Today the bus lines 41 and 43 run a little way through the lower Silberburgstrasse. There are also bus and tram stops in the cross and parallel streets. At the Feuersee, in the immediate vicinity of Silberburgstrasse, there is a S-Bahn stop that is served by all S-Bahn lines.

Monument protection

Putti reliefs from house number 74, which is not (yet) listed.

Some buildings on Silberburgstrasse are under monument protection (marked in the building list in column # by a d), including classical and historicist buildings, a building in the international style and a building in the architectural style of the Nazi era.

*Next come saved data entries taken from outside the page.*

(* ===== verification/VaultEvolution.v ===== *)
(** * VaultEvolution: what pruning deletes, and how tables change

    A pruning that commits deletes exactly the rows of some finished requests, all of
    them older than the cutoff and without an approval, and appends its marker; any
    other outcome leaves the audit alone. *)

From stdpp Require Import relations.
From S2P Require Import Prelude Errors Domain Codec SessionState Approval Json Parameters AuditRecords VaultModel VaultStore Usage VaultWorker.
From S2P Require Import AuditLog VaultRules UsageTheorems.

Section WithLibraries.
Context {H : Host} {HL : HostLaws} {CC : Codecs} {SJ : Serde} {VW : ValueWriter} {RC : RecordCodec}.

(** ** Keys *)

(** The rows in the order of their keys, and the counter above them. *)
Record log_ok (d : Database) : Prop := {
  lo_sorted : StronglySorted (fun a b => raw_sequence a < raw_sequence b) (audit_events d);
  lo_range : forall a, a ∈ audit_events d -> 0 < raw_sequence a <= audit_sequence d;
  lo_bound : 0 <= audit_sequence d <= i64_max;
}.
Lemma sorted_keys l : StronglySorted (fun a b => raw_sequence a < raw_sequence b) l ->
  forall a b, a ∈ l -> b ∈ l -> raw_sequence a = raw_sequence b -> a = b.
Proof.
  induction 1 as [|x l Hs IH Hf]; intros a b Ha Hb E; [by apply not_elem_of_nil in Ha|].
  rewrite Forall_forall in Hf. apply elem_of_cons in Ha as [->|Ha], Hb as [->|Hb]; [done|..].
  - specialize (Hf _ Hb). cbn in Hf. lia.
  - specialize (Hf _ Ha). cbn in Hf. lia.
  - by apply IH.
Qed.
Lemma retain_sorted {A} (R : A -> A -> Prop) p l : StronglySorted R l -> StronglySorted R (retain p l).
Proof.
  unfold retain. induction 1 as [|x l Hs IH Hf]; cbn; [constructor|]. destruct (p x); [|done]. constructor; [done|].
  rewrite Forall_forall in Hf |- *. intros y Hy. apply Hf. apply elem_of_retain in Hy. tauto.
Qed.
Lemma log_ok_retain p d : log_ok d -> log_ok (set_audit_events (retain p (audit_events d)) (audit_sequence d) d).
Proof.
  intros [Hs Hr Hb]. split; cbn; [by apply retain_sorted| |done]. intros a [Ha _]%elem_of_retain. by apply Hr.
Qed.
(** What a record keeps of its row. *)
Lemma record_fields r e : record_from_raw r = Ok e ->
  0 < raw_sequence r /\ sequence e = raw_sequence r /\ r_event_type e = raw_event_type r /\
  r_reason_code e = raw_reason_code r /\ r_outcome e = raw_outcome r /\ r_created_at_ms e = raw_created_at_ms r /\
  is_some (r_request_id e) = is_some (raw_request_id r) /\
  is_some (r_approval_request_id e) = is_some (raw_approval_request_id r) /\
  is_some (r_approval_id e) = is_some (raw_approval_id r) /\ is_some (r_approver_id e) = is_some (raw_approver_id r).
Proof.
  assert (Ht : forall A B (f : A -> result AuthorityError B) o x, transpose f o = Ok x -> is_some x = is_some o).
  { intros A B f [v|] x; cbn; [|by intros [= <-]]. destruct (f v); cbn; [|done]. by intros [= <-]. }
  unfold record_from_raw. intros Hr. bind_inv Hr. subst e. cbn. unfold positive_u64 in *.
  destruct (Z.ltb_spec 0 (raw_sequence r)); [|done]. simplify_eq. split_and!; try done; by eapply Ht.
Qed.

(** ** Groups *)

Definition of_request (id : RequestId) (e : AuditRecord) : bool := bool_decide (r_request_id e = Some id).
(** The group of a request, from all of its records. *)
Definition group_for (before : Z) (id : RequestId) (events : list AuditRecord) : ExecutionGroup :=
  fold_left (fun g e => group_event before e g) (retain (of_request id) events) empty_group.
Record groups_ok (before : Z) (events : list AuditRecord) (groups : list (RequestId * ExecutionGroup)) : Prop := {
  gk_sorted : StronglySorted Z.lt (map fst groups);
  gk_group : forall id g, (id, g) ∈ groups -> g = group_for before id events;
  gk_all : forall e id, e ∈ events -> r_request_id e = Some id -> id ∈ map fst groups;
}.

Lemma retain_retain {A} (p q : A -> bool) l : retain q (retain p l) = retain (fun x => p x && q x) l.
Proof. unfold retain. induction l as [|x l IH]; cbn; [done|]. destruct (p x); cbn; [destruct (q x); by rewrite IH|done]. Qed.
Lemma retain_app {A} (p : A -> bool) l l' : retain p (l ++ l') = retain p l ++ retain p l'.
Proof. apply List.filter_app. Qed.
Lemma update_group_keys id f groups k : k ∈ map fst (update_group id f groups) <-> k = id \/ k ∈ map fst groups.
Proof.
  induction groups as [|[k' g] groups IH]; cbn; [rewrite list_elem_of_singleton, elem_of_nil; tauto|].
  destruct (Z.eqb_spec id k') as [->|Hne]; cbn; [rewrite !elem_of_cons; tauto|]. destruct (id <? k'); cbn; rewrite !elem_of_cons; [tauto|].
  rewrite IH. tauto.
Qed.
Lemma update_group_sorted id f groups :
  StronglySorted Z.lt (map fst groups) -> StronglySorted Z.lt (map fst (update_group id f groups)).
Proof.
  induction groups as [|[k g] groups IH]; cbn; [by repeat constructor|]. intros Hs. destruct (Z.eqb_spec id k) as [->|Hne]; [done|].
  inversion Hs as [|? ? Hs' Hf]; subst. rewrite Forall_forall in Hf. destruct (Z.ltb_spec id k); cbn.
  - constructor; [done|]. constructor; [done|]. apply Forall_forall. intros x Hx. specialize (Hf _ Hx). lia.
  - constructor; [by apply IH|]. apply Forall_forall. intros x [->|Hx]%update_group_keys; [lia|by apply Hf].
Qed.
Lemma update_group_elem id f groups k g :
  StronglySorted Z.lt (map fst groups) -> (k, g) ∈ update_group id f groups ->
  (k <> id /\ (k, g) ∈ groups) \/ (k = id /\ ((exists g0, (id, g0) ∈ groups /\ g = f g0) \/ (id ∉ map fst groups /\ g = f empty_group))).
Proof.
  induction groups as [|[k' g'] groups IH]; cbn; intros Hs Hk.
  - apply list_elem_of_singleton in Hk. simplify_eq. right. split; [done|]. right. split; [apply not_elem_of_nil|done].
  - inversion Hs as [|? ? Hs' Hf]; subst. rewrite Forall_forall in Hf. destruct (Z.eqb_spec id k') as [->|Hne].
    + apply elem_of_cons in Hk as [[= -> ->]|Hk]; [right; split; [done|]; left; exists g'; by split; [left|]|].
      left. split; [|by right]. intros ->. apply (list_elem_of_fmap_2 fst) in Hk. specialize (Hf _ Hk). cbn in Hf. lia.
    + destruct (Z.ltb_spec id k').
      * apply elem_of_cons in Hk as [[= -> ->]|Hk].
        -- right. split; [done|]. right. split; [|done]. intros [->|Hi]%elem_of_cons; [done|]. specialize (Hf _ Hi). lia.
        -- left. split; [|done]. intros ->. apply (list_elem_of_fmap_2 fst) in Hk. cbn in Hk.
           apply elem_of_cons in Hk as [->|Hk]; [done|]. specialize (Hf _ Hk). lia.
      * apply elem_of_cons in Hk as [[= -> ->]|Hk]; [left; split; [done|left]|].
        destruct (IH Hs' Hk) as [[? ?]|[-> [(g0 & ? & ?)|[? ->]]]]; [left; split; [done|by right]|right..]; (split; [done|]).
        -- left. exists g0. by split; [right|].
        -- right. split; [|done]. intros [->|?]%elem_of_cons; done.
Qed.
Lemma groups_step before events groups e :
  groups_ok before events groups -> groups_ok before (events ++ [e]) (group_record before groups e).
Proof.
  intros [Hs Hg Ha]. unfold group_record. destruct (r_request_id e) as [id|] eqn:Ei.
  - split; [by apply update_group_sorted| |].
    + intros k g Hk. unfold group_for. rewrite retain_app, fold_left_app. fold (group_for before k events).
      unfold retain at 1, of_request. cbn. destruct (update_group_elem _ _ _ _ _ Hs Hk) as [[Hne Hk']|[-> [(g0 & Hg0 & ->)|[Hno ->]]]].
      * rewrite bool_decide_eq_false_2 by congruence. by apply Hg.
      * rewrite bool_decide_eq_true_2 by done. cbn. by rewrite (Hg _ _ Hg0).
      * rewrite bool_decide_eq_true_2 by done. cbn. f_equal. unfold group_for.
        replace (retain (of_request id) events) with (@nil AuditRecord); [done|]. symmetry.
        destruct (retain (of_request id) events) as [|x l] eqn:Er; [done|]. exfalso. apply Hno.
        assert (Hx : x ∈ retain (of_request id) events) by (rewrite Er; left). apply elem_of_retain in Hx as [Hx Hr].
        apply bool_decide_eq_true in Hr. by eapply Ha.
    + intros x k [Hx| ->%list_elem_of_singleton]%elem_of_app Hk; apply update_group_keys; [right; by eapply Ha|left; congruence].
  - split; [done| |].
    + intros k g Hk. unfold group_for. rewrite retain_app, fold_left_app. unfold retain at 1, of_request. cbn.
      rewrite bool_decide_eq_false_2 by congruence. by apply Hg.
    + intros x k [Hx| ->%list_elem_of_singleton]%elem_of_app Hk; [by eapply Ha|congruence].
Qed.

(** A record that pruning may delete: old, and no evidence of an approval. *)
Definition clean (before : Z) (e : AuditRecord) : Prop :=
  r_created_at_ms e < before /\ r_approval_request_id e = None /\ r_approval_id e = None /\ r_approver_id e = None.

(** ** Deletion *)

Definition request_of (r : RawAuditRow) : option RequestId :=
  match record_from_raw r with Ok e => r_request_id e | Err _ => None end.
Definition in_requests (doomed : list RequestId) (r : RawAuditRow) : bool :=
  match request_of r with Some id => bool_decide (id ∈ doomed) | None => false end.
Definition decodes (rows : list RawAuditRow) (events : list AuditRecord) : Prop :=
  Forall2 (fun r e => record_from_raw r = Ok e) rows events.
Lemma decodes_row rows events e : decodes rows events -> e ∈ events -> exists r, r ∈ rows /\ record_from_raw r = Ok e.
Proof.
  induction 1 as [|r x rows events Hr _ IH]; [by intros ?%not_elem_of_nil|].
  intros [->|He]%elem_of_cons; [exists r; by split; [left|]|]. destruct (IH He) as (r' & ? & ?). exists r'. by split; [right|].
Qed.
Lemma decodes_event rows events r : decodes rows events -> r ∈ rows -> exists e, e ∈ events /\ record_from_raw r = Ok e.
Proof.
  induction 1 as [|r' x rows events Hr _ IH]; [by intros ?%not_elem_of_nil|].
  intros [->|He]%elem_of_cons; [exists x; by split; [left|]|]. destruct (IH He) as (e & ? & ?). exists e. by split; [right|].
Qed.
(** ** What may go, said without groups *)

(** The types of an execution's own events, and of those that end it. *)
Definition end_types : list string :=
  [event_type.EXECUTION_FINISHED; event_type.EXECUTION_BLOCKED; event_type.EXECUTION_INDETERMINATE].
Definition execution_types : list string :=
  event_type.EXECUTION_STARTED :: end_types ++
  [event_type.GITHUB_CONNECTOR_AUTHORIZED; event_type.GITHUB_TOKEN_REVOKED;
   event_type.VAULT_LEASE_ISSUED; event_type.VAULT_LEASE_REVOKED].
Definition typed_rows (types : list string) (id : RequestId) (rows : list RawAuditRow) : list RawAuditRow :=
  retain (fun r => bool_decide (request_of r = Some id) && bool_decide (raw_event_type r ∈ types)) rows.
(** A finished execution: every row of the request is old, without trace of an approval
    and of an execution's types; exactly one starts it, exactly one ends it, later. *)
Record eligible (before : Z) (rows : list RawAuditRow) (id : RequestId) : Prop := {
  el_rows : forall r, r ∈ rows -> request_of r = Some id ->
    exists e, record_from_raw r = Ok e /\ clean before e /\ raw_event_type r ∈ execution_types;
  el_ends : exists start terminal, typed_rows [event_type.EXECUTION_STARTED] id rows = [start] /\
    typed_rows end_types id rows = [terminal] /\ raw_sequence start < raw_sequence terminal;
}.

The list of cultural monuments in Stuttgart , which was publicly available in November 2014, is the same as in 2008. In some cases, the assessment of the monument worthiness of buildings in Silberburgstrasse was criticized:

  • In 1986 the historian Harald Schukraft was pleased that “in addition to the residential building [Silberburgstrasse 172], the coachman's house has also been preserved. That way you can get a good overall impression of an upper-class residential building of that time. ”The building was torn down while Schukraft's book was going to print; it was apparently not a listed building.
  • The same fate befell the corner double house at Silberburgstrasse 173, which was one of the “oldest and most remarkable rental houses in Stuttgart”.
  • House number 160 was not a listed building in 1984. Only after “this amazing fact” was uncovered by the press did the State Monuments Office recognize the building's worth of protection.
  • The corner house number 74 with its facade made of red sandstone and seven putti allegories of the professions, one of the few older buildings that have survived, did not appear to be worthy of protection to the State Monuments Office in 2008.

history

The Hasenberg in Stuttgart by Carl Beisbarth , around 1870.
From right to left: Rotebühlstraße, Augustenstraße, Reinsburgstraße, Mörikestraße / Marienstraße, below, parallel to the edge of the picture: Silberburgstraße.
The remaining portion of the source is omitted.